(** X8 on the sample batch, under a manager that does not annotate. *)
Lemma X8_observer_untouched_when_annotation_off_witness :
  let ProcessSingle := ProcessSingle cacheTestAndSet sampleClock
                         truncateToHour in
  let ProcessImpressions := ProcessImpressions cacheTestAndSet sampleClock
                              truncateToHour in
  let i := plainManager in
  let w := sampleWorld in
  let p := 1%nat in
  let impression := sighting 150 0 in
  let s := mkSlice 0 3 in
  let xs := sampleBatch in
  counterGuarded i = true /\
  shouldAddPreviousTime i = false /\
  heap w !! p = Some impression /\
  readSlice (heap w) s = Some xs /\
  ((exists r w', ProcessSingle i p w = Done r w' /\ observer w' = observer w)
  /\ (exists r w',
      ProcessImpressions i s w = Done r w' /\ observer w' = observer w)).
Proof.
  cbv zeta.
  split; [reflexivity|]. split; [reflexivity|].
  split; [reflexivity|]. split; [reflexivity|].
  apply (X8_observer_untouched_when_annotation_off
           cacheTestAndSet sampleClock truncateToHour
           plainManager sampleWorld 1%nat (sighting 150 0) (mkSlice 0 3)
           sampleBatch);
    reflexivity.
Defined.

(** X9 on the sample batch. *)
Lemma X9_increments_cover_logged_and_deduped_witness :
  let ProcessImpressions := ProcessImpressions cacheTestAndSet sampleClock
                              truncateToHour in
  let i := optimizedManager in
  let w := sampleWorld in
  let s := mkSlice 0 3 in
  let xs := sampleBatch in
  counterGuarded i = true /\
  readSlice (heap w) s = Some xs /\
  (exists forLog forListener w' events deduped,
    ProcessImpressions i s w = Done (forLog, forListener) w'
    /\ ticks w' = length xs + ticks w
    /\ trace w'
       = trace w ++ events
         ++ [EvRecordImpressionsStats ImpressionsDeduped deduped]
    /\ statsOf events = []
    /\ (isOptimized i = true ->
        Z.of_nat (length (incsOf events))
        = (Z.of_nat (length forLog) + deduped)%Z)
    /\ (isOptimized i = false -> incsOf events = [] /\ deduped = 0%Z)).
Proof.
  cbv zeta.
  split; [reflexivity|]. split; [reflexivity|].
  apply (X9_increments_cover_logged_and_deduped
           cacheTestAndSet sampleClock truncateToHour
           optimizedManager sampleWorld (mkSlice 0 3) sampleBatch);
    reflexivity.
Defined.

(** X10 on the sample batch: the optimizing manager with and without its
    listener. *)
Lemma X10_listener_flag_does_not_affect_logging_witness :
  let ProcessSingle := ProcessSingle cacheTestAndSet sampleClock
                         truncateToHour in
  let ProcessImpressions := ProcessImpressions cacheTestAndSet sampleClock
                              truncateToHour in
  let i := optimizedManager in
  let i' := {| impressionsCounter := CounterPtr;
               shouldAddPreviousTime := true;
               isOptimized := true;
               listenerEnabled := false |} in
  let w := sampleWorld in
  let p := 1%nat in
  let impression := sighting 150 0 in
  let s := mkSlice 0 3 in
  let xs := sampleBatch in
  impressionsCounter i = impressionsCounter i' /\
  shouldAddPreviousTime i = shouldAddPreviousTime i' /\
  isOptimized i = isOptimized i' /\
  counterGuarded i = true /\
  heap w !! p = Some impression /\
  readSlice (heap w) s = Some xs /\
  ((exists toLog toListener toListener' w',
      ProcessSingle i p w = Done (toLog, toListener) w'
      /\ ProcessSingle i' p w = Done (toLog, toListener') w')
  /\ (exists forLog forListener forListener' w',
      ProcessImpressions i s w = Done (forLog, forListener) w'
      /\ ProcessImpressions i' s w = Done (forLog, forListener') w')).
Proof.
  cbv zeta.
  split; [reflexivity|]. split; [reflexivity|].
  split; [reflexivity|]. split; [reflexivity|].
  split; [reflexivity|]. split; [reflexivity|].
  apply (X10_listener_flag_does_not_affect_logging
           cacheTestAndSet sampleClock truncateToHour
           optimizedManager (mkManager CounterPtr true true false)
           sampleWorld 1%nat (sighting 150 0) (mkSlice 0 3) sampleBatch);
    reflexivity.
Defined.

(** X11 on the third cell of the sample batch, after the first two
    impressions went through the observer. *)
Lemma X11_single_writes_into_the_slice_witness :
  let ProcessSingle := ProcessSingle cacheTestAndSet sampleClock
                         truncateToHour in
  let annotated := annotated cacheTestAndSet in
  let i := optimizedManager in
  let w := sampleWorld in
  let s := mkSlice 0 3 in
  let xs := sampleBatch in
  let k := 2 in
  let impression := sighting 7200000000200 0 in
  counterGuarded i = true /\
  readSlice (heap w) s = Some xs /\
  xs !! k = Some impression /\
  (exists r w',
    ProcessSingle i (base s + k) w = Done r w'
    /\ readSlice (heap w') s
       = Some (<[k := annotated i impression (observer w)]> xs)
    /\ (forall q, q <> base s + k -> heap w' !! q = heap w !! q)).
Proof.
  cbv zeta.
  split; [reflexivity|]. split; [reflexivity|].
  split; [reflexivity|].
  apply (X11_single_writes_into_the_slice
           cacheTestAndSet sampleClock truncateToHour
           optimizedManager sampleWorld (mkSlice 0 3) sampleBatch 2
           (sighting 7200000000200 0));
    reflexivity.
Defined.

Problem statement:
What are the lines from the one containing "optimizedManager (mkManager CounterPtr" to the end of the material above? Return them exactly, and only them.

Your solution:
           optimizedManager (mkManager CounterPtr true true false)
           sampleWorld 1%nat (sighting 150 0) (mkSlice 0 3) sampleBatch);
    reflexivity.
Defined.

(** X11 on the third cell of the sample batch, after the first two
    impressions went through the observer. *)
Lemma X11_single_writes_into_the_slice_witness :
  let ProcessSingle := ProcessSingle cacheTestAndSet sampleClock
                         truncateToHour in
  let annotated := annotated cacheTestAndSet in
  let i := optimizedManager in
  let w := sampleWorld in
  let s := mkSlice 0 3 in
  let xs := sampleBatch in
  let k := 2 in
  let impression := sighting 7200000000200 0 in
  counterGuarded i = true /\
  readSlice (heap w) s = Some xs /\
  xs !! k = Some impression /\
  (exists r w',
    ProcessSingle i (base s + k) w = Done r w'
    /\ readSlice (heap w') s
       = Some (<[k := annotated i impression (observer w)]> xs)
    /\ (forall q, q <> base s + k -> heap w' !! q = heap w !! q)).
Proof.
  cbv zeta.
  split; [reflexivity|]. split; [reflexivity|].
  split; [reflexivity|].
  apply (X11_single_writes_into_the_slice
           cacheTestAndSet sampleClock truncateToHour
           optimizedManager sampleWorld (mkSlice 0 3) sampleBatch 2
           (sighting 7200000000200 0));
    reflexivity.
Defined.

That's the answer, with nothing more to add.